Valutare il possibile impiego contro Covid-19 di un vecchio farmaco antireumatico, la colchicina, utilizzato da anni contro la gotta e altre forme infiammatorie croniche. E’ questo l’obiettivo di un nuovo protocollo di studio battezzato ‘Colvid-19’. Il progetto è promosso dalla Sezione di Reumatologia del dipartimento di Medicina dell’Università di Perugia e realizzato sotto l’egida della Sir (Società italiana di reumatologia, che finanzia anche la ricerca), della Società italiana di malattie infettive e tropicali (Simit) e dell’Associazione italiana pneumologi ospedalieri (Aipo).
L’obiettivo è reclutare 308 pazienti ospedalizzati, colpiti da Covid-19, per i quali però non è ancora necessario il trattamento in terapia intensiva. “La colchicina è un vecchio farmaco che da molti anni utilizziamo contro alcune patologie infiammatorie acute, come gotta e pseudogotta, e altre forme infiammatorie croniche – afferma Roberto Gerli, presidente eletto di Sir e uno dei ricercatori dello studio – Presenta delle peculiarità e delle potenzialità estremamente interessanti. Il farmaco può avere un’azione antivirale, ma contemporaneamente è in grado di bloccare la risposta infiammatoria del sistema immunitario senza però causare una immunodepressione. Sono tutte caratteristiche che possono essere sfruttate per limitare e quindi prevenire alti livelli di infiammazione responsabili dei danni d’organo determinati da un agente patogeno estremamente pericoloso e insidioso come il coronavirus”.
Lo studio Colvid-19 si svolgerà sull’intero territorio nazionale e potranno partecipare tutti i centri che inoltreranno una richiesta. “Dai dati finora disponibili emerge che circa il 25% dei pazienti ricoverati, a causa del virus, ha un peggioramento clinico che causa la necessità di ventilazione meccanica o il ricovero in terapia intensiva – prosegue Gerli – Come comunità scientifica dobbiamo quindi trovare nuovi trattamenti per ridurre l’infiammazione polmonare e di altri organi e di conseguenza le ospedalizzazioni”.

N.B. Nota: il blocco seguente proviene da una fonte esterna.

(** * Conversation-context sessions of [agent_service.py]

    A shallow embedding of the session classes of
    [21-agentic-memory/scripts/agent_service.py]: the windowing function
    [_trim_to_last_turns], the usage estimator [_estimate_usage_for_items],
    and the sessions [DefaultSession], [TrimmingSession],
    [SummarizingSession] and [TrackingCompactingSession].

    Python integers are unbounded, so they are [Z].  Python [str] values are
    modelled by [string]; the case and whitespace functions below are the
    ASCII fragment of Python's.  Conversation items are the JSON-like values
    the service stores: [None], booleans, integers, strings, lists and dicts.
    A dict is an association list in insertion order (the order [repr]
    prints), read with first-match lookup. *)

From Stdlib Require Import ZArith List String Ascii Bool Lia.
From Stdlib Require Import Numbers.DecimalString.
Import ListNotations.

Set Warnings "-register-all".

Local Open Scope string_scope.
Local Open Scope Z_scope.

(** ** Python values *)

Inductive pyval : Type :=
| PNone : pyval
| PBool : bool -> pyval
| PInt : Z -> pyval
| PStr : string -> pyval
| PList : list pyval -> pyval
| PDict : list (string * pyval) -> pyval.

Definition dict := list (string * pyval).

(** [TResponseInputItem]: whatever value the host appended. *)
Definition item := pyval.

(** [d.get(k)] as an option: [None] when the key is absent. *)
Fixpoint dict_lookup (d : dict) (k : string) : option pyval :=
  match d with
  | [] => None
  | (k', v) :: rest => if String.eqb k' k then Some v else dict_lookup rest k
  end.

(** [d.get(k, default)]. *)
Definition dict_get_default (d : dict) (k : string) (default : pyval) : pyval :=
  match dict_lookup d k with
  | Some v => v
  | None => default
  end.

(** [d.get(k)]: the default is [None]. *)
Definition dict_get (d : dict) (k : string) : pyval :=
  dict_get_default d k PNone.

(** Truth value of a Python object. *)
Definition py_truthy (v : pyval) : bool :=
  match v with
  | PNone => false
  | PBool b => b
  | PInt z => negb (z =? 0)
  | PStr s => negb (String.eqb s EmptyString)
  | PList l => match l with [] => false | _ => true end
  | PDict d => match d with [] => false | _ => true end
  end.

(** [a or b]. *)
Definition py_or (a b : pyval) : pyval :=
  if py_truthy a then a else b.
Definition log_line : string := "Unexpected error in last collection run".

(** The events of a pass that are work of the loop, not log lines of
    [run] and [stop]. *)
Definition is_work (e : Event) : bool :=
  match e with LogInfo _ => false | _ => true end.

Definition work (tr : list Event) : list Event := filter is_work tr.

Definition is_RunChecks (e : Event) : bool :=
  match e with RunChecks => true | _ => false end.

Definition count (p : Event -> bool) (tr : list Event) : nat :=
  length (filter p tr).

(** The metadata part of a pass raises [e]: one of the three calls it
    makes does, the earlier ones having returned.  [start_event] is the
    flag the pass builds the payload with. *)
Definition metadata_raises (w : World) (start_event : bool) (e : Exception)
  : Prop :=
  get_hostname w = Raise e \/
  (exists h, get_hostname w = Return h /\
             get_metadata w h AGENT_VERSION start_event = Raise e) \/
  (exists h m, get_hostname w = Return h /\
               get_metadata w h AGENT_VERSION start_event = Return m /\
               submit_metadata w m = Raise e).

Definition metadata_failed (w : World) (start_event : bool) : Prop :=
  exists e, metadata_raises w start_event e.

(** The metadata part of a pass lets the pass go on: it is not due, or
    its three calls return. *)
Definition metadata_passes (w : World) (r : AgentRunner) : Prop :=
  metadata_due r (time_monotonic w) = false \/
  exists h m,
    get_hostname w = Return h /\
    get_metadata w h AGENT_VERSION (is_None (_meta_ts r)) = Return m /\
    submit_metadata w m = Return tt.

(** The steps the thread still takes before it is out of the loop once
    the flag is set. *)
Definition steps_left (p : Place) : nat :=
  match p with InTry => 3 | AtSleep => 2 | LoopTop => 1 | Exited => 0 end.

(** What a thread whose flag is set can still add to its trace. *)
Definition sleeps_left (p : Place) : nat :=
  match p with InTry | AtSleep => 1 | _ => 0 end.
Definition passes_left (p : Place) : nat :=
  match p with InTry => 1 | _ => 0 end.

(** The thread [t] with the flag of its runner at [b]. *)
Definition with_event (b : bool) (t : Thread) : Thread :=
  mkThread (mkRunner (_config (self t)) b (_meta_ts (self t)))
           (place t) (trace t) (uncaught t).

(** The interval of the configuration is one [time.sleep] accepts:
    [secs] seconds, not negative. *)
Definition sleeps_for (cfg : Config) (secs : Z) : Prop :=
  min_collection_interval cfg = Some secs /\ 0 <= secs.

(** The sentence on faults as the specification has it, for the first
    pass of a new runner: what the body raises is logged, the delay
    elapses once, and the thread is back at the test of the flag for
    the next pass. *)
Definition isolation_as_stated (cfg : Config) (w : World) : Prop :=
  let t := run (__init__ cfg) in
  let t' := exec (cycle w) t in
  forall e,
    res (try_body w (self t)) = Raise e ->
    In (LogException log_line e) (trace t') /\
    count is_Sleep (trace t') = 1%nat /\
    place t' = LoopTop.

End Runner.

Arguments World Metadata : clear implicits.
Arguments Event Metadata : clear implicits.
Arguments Thread Metadata : clear implicits.
Arguments Action Metadata : clear implicits.
Arguments mkWorld {Metadata}.
Arguments GetHostname {Metadata}.
Arguments GetMetadata {Metadata}.
Arguments SubmitMetadata {Metadata}.
Arguments RunChecks {Metadata}.
Arguments SerializeAndPush {Metadata}.
Arguments LogException {Metadata}.
Arguments LogInfo {Metadata}.
Arguments Sleep {Metadata}.
Arguments mkThread {Metadata}.
Arguments self {Metadata}.
Arguments place {Metadata}.
Arguments trace {Metadata}.
Arguments uncaught {Metadata}.
Arguments Tick {Metadata}.
Arguments CallStop {Metadata}.
Arguments time_monotonic {Metadata}.
Arguments get_hostname {Metadata}.
Arguments get_metadata {Metadata}.
Arguments submit_metadata {Metadata}.
Arguments run_checks {Metadata}.
Arguments serialize_and_push {Metadata}.
Arguments set_meta_ts {Metadata}.
Arguments try_body {Metadata}.
Arguments guarded_body {Metadata}.
Arguments time_sleep {Metadata}.
Arguments sleep {Metadata}.
Arguments stop {Metadata}.
Arguments advance {Metadata}.
Arguments called {Metadata}.
Arguments step {Metadata}.
Arguments act {Metadata}.
Arguments exec {Metadata}.
Arguments cycle {Metadata}.
Arguments run {Metadata}.
Arguments joined {Metadata}.
Arguments is_Tick {Metadata}.
Arguments is_Sleep {Metadata}.
Arguments is_SubmitMetadata {Metadata}.
Arguments is_GetMetadata {Metadata}.
Arguments is_work {Metadata}.
Arguments work {Metadata}.
Arguments is_RunChecks {Metadata}.
Arguments count {Metadata}.
Arguments metadata_failed {Metadata}.
Arguments metadata_raises {Metadata}.
Arguments metadata_passes {Metadata}.
Arguments with_event {Metadata}.
Arguments isolation_as_stated {Metadata}.

End Agent.

(** ** Python dictionaries and small helpers *)

(** A [dict] with string keys, in insertion order as Python keeps it. *)
Definition dict (V : Type) : Type := list (string * V).

(** [d.get(k)] *)
Fixpoint dict_get {V} (k : string) (d : dict V) : option V :=
  match d with
  | [] => None
  | (k', v) :: rest => if String.eqb k k' then Some v else dict_get k rest
  end.

(** [d[k] = v]: an existing key keeps its place, a new key goes last. *)
Fixpoint dict_set {V} (k : string) (v : V) (d : dict V) : dict V :=
  match d with
  | [] => [(k, v)]
  | (k', v') :: rest =>
      if String.eqb k k' then (k', v) :: rest else (k', v') :: dict_set k v rest
  end.

(** [dict(base, **extra)] *)
Definition dict_merge {V} (base extra : dict V) : dict V :=
  fold_left (fun d kv => dict_set (fst kv) (snd kv) d) extra base.

Definition dict_keys {V} (d : dict V) : list string := map fst d.

(** [x in xs] for a list or a set of strings. *)
Definition str_in (x : string) (xs : list string) : bool :=
  existsb (String.eqb x) xs.

(** ['{}'.format(x)] where [x] is a string or [None]. *)
Definition format_opt (x : option string) : string :=
  match x with Some s => s | None => "None" end.

(** Python truth of a string or [None]. *)
Definition str_truthy (x : option string) : bool :=
  match x with
  | Some s => negb (String.eqb s EmptyString)
  | None => false
  end.

(** ** ibm_was.py: [IbmWasCheck] *)

Module IbmWas.

(** *** The parsed document *)

(** An element of the parsed document: [e.tag], the attributes read by
    [e.get(name)], and the children [for child in e] goes through. *)
#[warnings="-register-all"] Inductive Element : Type :=
| Elem (tag : string) (attrib : dict string) (children : list Element).

Definition tag (e : Element) : string :=
  match e with Elem t _ _ => t end.
Definition children (e : Element) : list Element :=
  match e with Elem _ _ cs => cs end.
(** [e.get(name)] *)
Definition attr (e : Element) (name : string) : option string :=
  match e with Elem _ a _ => dict_get name a end.

(** [xml_data.findall(path)] for a path that is a bare tag: the direct
    children with that tag. *)
Definition findall (xml_data : Element) (path : string) : list Element :=
  filter (fun c => String.eqb (tag c) path) (children xml_data).

(** All elements below [e], in document order. *)
Fixpoint descendants (e : Element) : list Element :=
  match e with
  | Elem _ _ cs => flat_map (fun c => c :: descendants c) cs
  end.

Definition is_xml_space (c : ascii) : bool :=
  match c with
  | " "%char | "009"%char | "010"%char | "013"%char => true
  | _ => false
  end.

(** XPath [normalize-space]: leading and trailing white space dropped,
    inner runs of white space replaced by one space.  [pending] says that
    a run of white space was passed after some text. *)
Fixpoint normalize_space_from (started pending : bool) (s : string) : string :=
  match s with
  | EmptyString => EmptyString
  | String c rest =>
      if is_xml_space c then normalize_space_from started started rest
      else if pending
           then String " "%char (String c (normalize_space_from true false rest))
           else String c (normalize_space_from true false rest)
  end.

Definition normalize_space (s : string) : string :=
  normalize_space_from false false s.

(** [xml_data.xpath('.//Stat[normalize-space(@name)="{}"]'.format(path))],
    for a [path] without a double quote; an absent [name] attribute is the
    empty string there. *)
Definition xpath_stat_named (xml_data : Element) (path : string) : list Element :=
  filter (fun e =>
            String.eqb (tag e) "Stat" &&
            String.eqb (normalize_space (match attr e "name" with
                                         | Some n => n
                                         | None => EmptyString
                                         end)) path)
         (descendants xml_data).

(** *** What the check hands to its host *)

Inductive Kind : Type := GAUGE | MONOTONIC_COUNT | RATE.

(** [AgentCheck.OK], [AgentCheck.CRITICAL]. *)
Inductive Status : Type := OK | CRITICAL.

(** A submitted value: the integer of the connection gauge, or an
    attribute of a statistic as read ([None] when the attribute is absent). *)
Inductive Value : Type :=
| VInt (n : Z)
| VAttr (a : option string).

Inductive Event : Type :=
| Submit (kind : Kind) (name : string) (value : Value) (tags : list string)
| ServiceCheck (name : string) (status : Status) (tags : list string)
| Warning (msg : string)
| LogError (msg : string)
| LogDebug (msg : string).

(** *** Configuration *)

(** A value of the instance mapping, as the YAML loader gives it. *)
Inductive PyVal : Type :=
| PyNone
| PyBool (b : bool)
| PyInt (n : Z)
| PyStr (s : string).

(** One entry of [custom_queries]: the keys the check reads. *)
Record Query : Type := mkQuery {
  q_stat : option string;
  q_metric_prefix : option string;
  q_tag_keys : option (list string) }.

(** The options of the instance the part of the check modelled here reads
    ([username], [password] and the [tls_*] options only shape the
    arguments of [requests.get], whose outcome is given by [World]). *)
Record Instance : Type := mkInstance {
  servlet_url : option string;
  custom_queries : list Query;
  custom_queries_units_gauge : list string;
  tags : list string;
  options : dict PyVal }.

(** The modules the check imports and whose code is elsewhere: the tables
    of [metrics], [validation.validate_query], [utils.util._is_affirmative]
    and [AgentCheck.normalize(metric, prefix=..., fix_case=True)]. *)
Record Deps : Type := mkDeps {
  METRIC_VALUE_FIELDS : dict string;
  CATEGORY_FIELDS : list string;
  NESTED_TAGS : dict (list string);
  METRIC_CATEGORIES : dict string;
  validate_query : Query -> result unit;
  _is_affirmative : PyVal -> bool;
  normalize : string -> string -> string }.

Definition SERVICE_CHECK_CONNECT : string := "ibm_was.can_connect".
Definition METRIC_PREFIX : string := "ibm_was".

(** [self.metric_type_mapping], with the submission method replaced by the
    kind of sample it submits. *)
Definition metric_type_mapping : dict Kind :=
  [ ("AverageStatistic", GAUGE);
    ("BoundedRangeStatistic", GAUGE);
    ("CountStatistic", MONOTONIC_COUNT);
    ("DoubleStatistic", RATE);
    ("RangeStatistic", GAUGE);
    ("TimeStatistic", GAUGE) ].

“Così sarà possibile dare nuove chance di sopravvivenza agli uomini e donne colpiti dal Covid e ridurre accessi e ricoveri nelle strutture sanitarie. Stiamo inoltre già lavorando a nuovi progetti di studio per il coinvolgimento di pazienti anche a livello domiciliare”, continua Gerli. “La Sir e tutta la reumatologia italiana sono in prima linea per arginare questa terribile pandemia – conclude Luigi Sinigaglia, presidente nazionale Sir – Siamo all’avanguardia nel mondo per il livello di ricerca scientifica prodotta e nel nostro Paese sono attive strutture sanitarie di riferimento a livello europeo”.
“Fin dall’inizio dei boom di contagi alcuni farmaci anti-reumatici sono finiti sotto osservazione. Al momento – ricorda Sinigaglia – diversi studi sono in corso per dimostrare se alcuni trattamenti utilizzati per la terapia di alcune patologie reumatologiche possono essere utilizzati anche per contenere l’infiammazione da Covid-19. Il nostro auspicio è di riuscire a breve a produrre evidenze scientifiche rilevanti da mettere poi a disposizione dell’intera comunità scientifica”.